My debt was last on the list of financial priorities, and when I stopped multi-tasking and made it my top goal, I was able to pay off $72,000 of student loans in a year. It sounds too simple, but make it the first and only priority until it’s done. It will go by faster than you think. By choosing to pay down your debt you will:
- Guarantee a known rate of return (what you would have paid in interest);
- Have fewer accounts to track; and
- Increase your cash flow to eventually fund your other financial goals faster.
In particular, with credit card interest rates averaging 24%, funding any other financial goal with a 24% guaranteed return will be hard to come by. Find out the following:
- how much debt you have;
- who holds your debts;
- how to access that information (tracking down all your usernames and passwords) and;
- put all that information in one safe, digital location such as Mint.com.
Spend Every Dollar You Earn Each Month
According to a 2022 survey of Americans by Credit.com, 27% of Americans don’t think they need a budget, and 24% don’t think they’ll stick to it.
I was one of those Americans until I learned how to do a zero-based budget. And I learned that the way I was originally taught to budget was flawed because I thought leftover money was a good thing.
When starting to budget, people often plan for the expenses they have, thinking they’ll send any additional funds to their debt. The intention is great, but when you take that approach, you usually get to the end of the month without any funds left over.
Rather than waiting for possible leftovers, allocate all the money you have coming in, including the amount you want to have paid off in your debt, before the month even begins. If you’re doing your budget correctly, you should have no leftover money in your plan, with every dollar being allocated to an intentional line item.
Decide ahead of time where your money is going, versus figuring out where it went after you spent it.
Cut Down To 20 Total Monthly Bills And Money Accounts
Most people have multiple cash accounts, credit cards, and loans in addition to monthly cost of living bills. When I first started gathering my accounts, I had more than 40 different accounts to keep track of on a monthly basis.

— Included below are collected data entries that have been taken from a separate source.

(** C38: What a completed [up] has wired together.  When the deployment scripts log addresses where their
    output is read, and none of the two override variables is inherited: 23 processes were started, in
    this order and these environments.  The keys are those the chain printed after it was started; the
    scripts ran with the first of them, the later two with the addresses that the first printed on their
    own lines.  The matcher configures exactly the nine markets, each with its feed and the contract on
    its own line of its own script; the account, the collateral asset and the risk monitor of the lines
    that name them; the cap of 2000 and the seeding endpoint.  Market [i]'s two makers quote that market,
    contract and feed with the keys [i + 1] and [i + 10].  The keeper is paid at the address of key 0 and
    watches the same nine contracts, each under the hash of its market.  The oracle loop signs with key 0
    and its targets parse back to the five perpetual markets, each with its feed and its aggregator: the
    second script's for BTC, entries 3 to 6 of the third's for the others.  The seed loop trades with key 19. *)
Theorem up_wires_the_stack parse_id parse_url keccak256 w w' :
  run_up w = (w', Some ()) → logs_addresses Out parse_address →
  (∀ s a, parse_address s = Some a → tidy s) → (∀ s a, key_of_slice s = Some a → parse_address (fmt_address a) = Some a) →
  parse_url ANVIL_RPC = true → NoDup (keccak256 <$> market_names) →
  var "CERDIC_MARKET_ID_OVERRIDES" = None → var "KEEPER_MARKET_ONCHAIN_IDS" = None →
  ∃ cs keys deployer o1 o2 o3 addrs, started w w' cs ∧
    wired parse_id parse_url keccak256 w' cs.*1 keys deployer o1 o2 o3 addrs.
Proof.
  intros Hup Hlog Htidy Hfmt Hurl Hnd Ho1 Ho2.
  destruct (up_Done _ _ _ _ _ _ _ _ _ _ _ Hup) as (keys & d & cmds & mm & pids & dk & tk & liq &
    [(Hk & H0 & H19) [Hm Hl] (h & apid & Hh & Hah & Hread) (slice & Hsl & Hliq) (o1 & o2 & o3 & Hd) Hs _]).
  destruct pids as [[[[anvil matcher] keeper] oracle] seeder].
  assert (Ht : ∀ l addrs, Forall2 (λ s a, parse_address s = Some a) l addrs → Forall tidy l).
  { intros l addrs H. induction H as [|s a l addrs Hs' _ IH]; constructor; [by eapply Htidy|exact IH]. }
  destruct (parsed_column _ (contracts_parse _ _ _ _ _ _ Hlog Hd)) as [addrs Ha].
  destruct (parsed_column _ (aggregators_parse _ _ _ _ _ _ Hlog Hd)) as [aggs Hga].
  destruct (outputs_ok _ _ _ _ _ _ Hlog Hd) as (Hout & _ & _).
  destruct Hd as [Hd1 (hub & Hhub & Hd2 & Hd3) (Hpy & Hmo & Hro & Hus & Hac) Hco Hbt [Hag Hagl]] eqn:EHd. clear EHd.
  destruct (line_parses o1 _ _ Hout Hac eq_refl) as [account Hacc].
  destruct (line_parses o1 _ _ Hout Hus eq_refl) as [asset Has].
  destruct (line_parses o1 _ _ Hout Hmo eq_refl) as [monitor Hmon].
  assert (Hla : length addrs = 9%nat) by (rewrite <- (Forall2_length _ _ _ Ha), <- (Forall2_length _ _ _ Hco); done).
  pose proof (maker_commands_length _ _ _ _ _ Hm) as Hlen. change (length (zip MARKETS FEED_IDS)) with 9%nat in Hlen.
  eexists _, keys, dk, o1, o2, o3, addrs. split; [exact Hs|]. rewrite !fmap_app, fst_zip by lia. cbn [fmap list_fmap fst].
  split.
  - rewrite !fmap_app, (maker_programs _ _ _ _ _ Hm). done.
  - by exists h, apid.
  - split; [done|]. exists hub, (dp_risk_monitor d), (dp_attestation_router d), (dp_mock_pyth d). by split_and!.
  - eapply Forall2_through; [|exact Hco|exact Ha]. intros r s a Hr Hx. unfold prints. by rewrite Hr.
  - exists (matcher_command d), account, asset, monitor. unfold prints. rewrite Hac, Hus, Hmo.
    split; [done|]. split; [done|]. split; [done|]. split; [done|].
    by apply matcher_configured; [eapply Ht|..].
  - intros i market feed o label Hi.
    assert (Hmf : zip MARKETS FEED_IDS !! i = Some (market, feed)).
    { change (zip MARKETS FEED_IDS) with (fst <$> STACK o1 o2 o3). by rewrite list_lookup_fmap, Hi. }
    destruct (maker_commands_lookup _ _ _ _ _ _ _ _ Hm Hmf) as (contract & ka & kb & Hc & Hka & Hkb & Hca & Hcb).
    destruct (Forall2_lookup_l _ _ _ _ _ Hco Hi) as (contract' & Hc' & Hg). cbn [fst snd] in Hg.
    assert (contract' = contract) as -> by (cbn [Nat.add] in Hc; congruence).
    assert (Hlt : (i < 9)%nat) by (apply lookup_lt_Some in Hi; exact Hi).
    eexists _, _, contract, ka, kb. rewrite !(lookup_app_r [_; _]) by (cbn; lia). cbn [length].
    replace (2 + 2 * i - 2)%nat with (2 * i)%nat by lia. replace (3 + 2 * i - 2)%nat with (2 * i + 1)%nat by lia.
    rewrite !lookup_app_l by lia. split; [exact Hca|]. split; [exact Hcb|]. by split_and!.
  - destruct (keeper_configured parse_id parse_url keccak256 d addrs liq) as (k & Hkc & H1 & H2 & H3); try done;
      [by eapply Ht|by eapply Hfmt|].
    exists (keeper_command fmt_address d liq), slice, liq, k. rewrite (lookup_app_r [_; _]) by (cbn; lia). cbn [length].
    rewrite lookup_app_r, Hlen by lia. by split_and!.
  - eexists (oracle_command d dk), _, aggs, _. rewrite (lookup_app_r [_; _]) by (cbn; lia). cbn [length].
    rewrite lookup_app_r, Hlen by lia. split; [done|]. split; [done|]. split; [done|]. split; [exact Hpy|]. split; [done|].
    split; [|split; [done|]].
    + rewrite <- (aggregators_lines _ _ _ _ _ _ Hd). apply Forall2_fmap_l. exact Hga.
    + apply targets_configured; [done|done|by eapply Ht].
  - eexists. rewrite (lookup_app_r [_; _]) by (cbn; lia). cbn [length]. rewrite lookup_app_r, Hlen by lia.
    split; [done|]. split; [done|]. rewrite H19. done.
Qed.
End theorems.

It was too much to keep organized.
A study commissioned by Chase found that 55% of Americans with recurring payments don’t know exactly how much money is automatically taken out of their account on a monthly basis due to these expenses including utilities, subscriptions and monthly bills.
In particular, consider these that I see most often with my financial education students:
- Consolidating multiple checking accounts into one;
- Closing any savings accounts that aren’t a high-yield savings account;
- Canceling subscriptions you can do without for now (you can always re-subscribe later if you miss them);
- Paying off debt balances under $1,000 and closing those accounts; and
- Consolidating investment accounts such as old 401(k)s into one individual retirement account or rolling over into your current 401(k).
Even if you don’t have a single extra dollar right now to throw at your debt, streamlining all of your money accounts and payments can have a huge effect in finding extra money, but also reducing the number of things you have to track while you pay down your debt.